# YOUR INSTRUCTIONS
Output every entry verbatim.
-- DATA FOR ANALYSIS follows --
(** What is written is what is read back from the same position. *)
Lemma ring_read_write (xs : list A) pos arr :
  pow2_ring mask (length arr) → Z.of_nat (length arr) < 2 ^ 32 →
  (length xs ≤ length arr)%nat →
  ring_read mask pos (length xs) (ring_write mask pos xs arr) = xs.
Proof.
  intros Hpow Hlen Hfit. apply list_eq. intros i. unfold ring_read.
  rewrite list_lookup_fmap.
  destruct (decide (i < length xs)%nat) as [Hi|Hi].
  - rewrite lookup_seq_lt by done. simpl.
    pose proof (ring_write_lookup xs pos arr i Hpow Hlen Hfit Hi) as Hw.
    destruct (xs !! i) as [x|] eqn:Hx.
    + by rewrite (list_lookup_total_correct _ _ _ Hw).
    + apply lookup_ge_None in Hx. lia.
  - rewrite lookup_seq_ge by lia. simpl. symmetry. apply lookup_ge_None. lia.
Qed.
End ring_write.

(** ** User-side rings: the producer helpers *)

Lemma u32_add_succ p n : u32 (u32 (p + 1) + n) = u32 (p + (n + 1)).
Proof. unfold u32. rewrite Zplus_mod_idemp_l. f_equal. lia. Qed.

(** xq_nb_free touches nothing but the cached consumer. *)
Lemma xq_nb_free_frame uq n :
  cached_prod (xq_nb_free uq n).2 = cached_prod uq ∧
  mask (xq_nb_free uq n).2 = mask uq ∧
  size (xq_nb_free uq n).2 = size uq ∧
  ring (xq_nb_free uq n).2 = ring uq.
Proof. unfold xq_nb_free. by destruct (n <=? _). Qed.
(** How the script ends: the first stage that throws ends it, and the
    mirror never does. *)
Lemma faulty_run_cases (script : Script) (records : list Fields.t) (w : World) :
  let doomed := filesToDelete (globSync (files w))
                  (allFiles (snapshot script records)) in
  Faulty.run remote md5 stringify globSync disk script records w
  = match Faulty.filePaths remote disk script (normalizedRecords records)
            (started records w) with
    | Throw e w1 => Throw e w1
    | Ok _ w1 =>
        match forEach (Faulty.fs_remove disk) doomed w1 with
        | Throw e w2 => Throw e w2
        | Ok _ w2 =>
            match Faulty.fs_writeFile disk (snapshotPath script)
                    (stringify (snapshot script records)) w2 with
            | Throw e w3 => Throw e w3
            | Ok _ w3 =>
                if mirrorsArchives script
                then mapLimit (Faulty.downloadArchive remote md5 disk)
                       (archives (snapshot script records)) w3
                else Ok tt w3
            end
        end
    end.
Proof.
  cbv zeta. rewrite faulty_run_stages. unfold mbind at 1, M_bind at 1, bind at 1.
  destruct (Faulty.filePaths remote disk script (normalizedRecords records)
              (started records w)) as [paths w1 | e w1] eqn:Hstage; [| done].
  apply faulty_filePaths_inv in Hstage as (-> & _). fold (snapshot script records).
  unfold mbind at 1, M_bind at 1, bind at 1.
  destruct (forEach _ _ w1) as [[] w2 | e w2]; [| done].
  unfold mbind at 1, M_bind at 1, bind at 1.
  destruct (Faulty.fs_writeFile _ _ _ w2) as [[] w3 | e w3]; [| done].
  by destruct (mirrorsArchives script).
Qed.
-- DATA FOR ANALYSIS concluded --
# OUTPUT BELOW
(** What is written is what is read back from the same position. *)
Lemma ring_read_write (xs : list A) pos arr :
  pow2_ring mask (length arr) → Z.of_nat (length arr) < 2 ^ 32 →
  (length xs ≤ length arr)%nat →
  ring_read mask pos (length xs) (ring_write mask pos xs arr) = xs.
Proof.
  intros Hpow Hlen Hfit. apply list_eq. intros i. unfold ring_read.
  rewrite list_lookup_fmap.
  destruct (decide (i < length xs)%nat) as [Hi|Hi].
  - rewrite lookup_seq_lt by done. simpl.
    pose proof (ring_write_lookup xs pos arr i Hpow Hlen Hfit Hi) as Hw.
    destruct (xs !! i) as [x|] eqn:Hx.
    + by rewrite (list_lookup_total_correct _ _ _ Hw).
    + apply lookup_ge_None in Hx. lia.
  - rewrite lookup_seq_ge by lia. simpl. symmetry. apply lookup_ge_None. lia.
Qed.
End ring_write.

(** ** User-side rings: the producer helpers *)

Lemma u32_add_succ p n : u32 (u32 (p + 1) + n) = u32 (p + (n + 1)).
Proof. unfold u32. rewrite Zplus_mod_idemp_l. f_equal. lia. Qed.

(** xq_nb_free touches nothing but the cached consumer. *)
Lemma xq_nb_free_frame uq n :
  cached_prod (xq_nb_free uq n).2 = cached_prod uq ∧
  mask (xq_nb_free uq n).2 = mask uq ∧
  size (xq_nb_free uq n).2 = size uq ∧
  ring (xq_nb_free uq n).2 = ring uq.
Proof. unfold xq_nb_free. by destruct (n <=? _). Qed.
(** How the script ends: the first stage that throws ends it, and the
    mirror never does. *)
Lemma faulty_run_cases (script : Script) (records : list Fields.t) (w : World) :
  let doomed := filesToDelete (globSync (files w))
                  (allFiles (snapshot script records)) in
  Faulty.run remote md5 stringify globSync disk script records w
  = match Faulty.filePaths remote disk script (normalizedRecords records)
            (started records w) with
    | Throw e w1 => Throw e w1
    | Ok _ w1 =>
        match forEach (Faulty.fs_remove disk) doomed w1 with
        | Throw e w2 => Throw e w2
        | Ok _ w2 =>
            match Faulty.fs_writeFile disk (snapshotPath script)
                    (stringify (snapshot script records)) w2 with
            | Throw e w3 => Throw e w3
            | Ok _ w3 =>
                if mirrorsArchives script
                then mapLimit (Faulty.downloadArchive remote md5 disk)
                       (archives (snapshot script records)) w3
                else Ok tt w3
            end
        end
    end.
Proof.
  cbv zeta. rewrite faulty_run_stages. unfold mbind at 1, M_bind at 1, bind at 1.
  destruct (Faulty.filePaths remote disk script (normalizedRecords records)
              (started records w)) as [paths w1 | e w1] eqn:Hstage; [| done].
  apply faulty_filePaths_inv in Hstage as (-> & _). fold (snapshot script records).
  unfold mbind at 1, M_bind at 1, bind at 1.
  destruct (forEach _ _ w1) as [[] w2 | e w2]; [| done].
  unfold mbind at 1, M_bind at 1, bind at 1.
  destruct (Faulty.fs_writeFile _ _ _ w2) as [[] w3 | e w3]; [| done].
  by destruct (mirrorsArchives script).
Qed.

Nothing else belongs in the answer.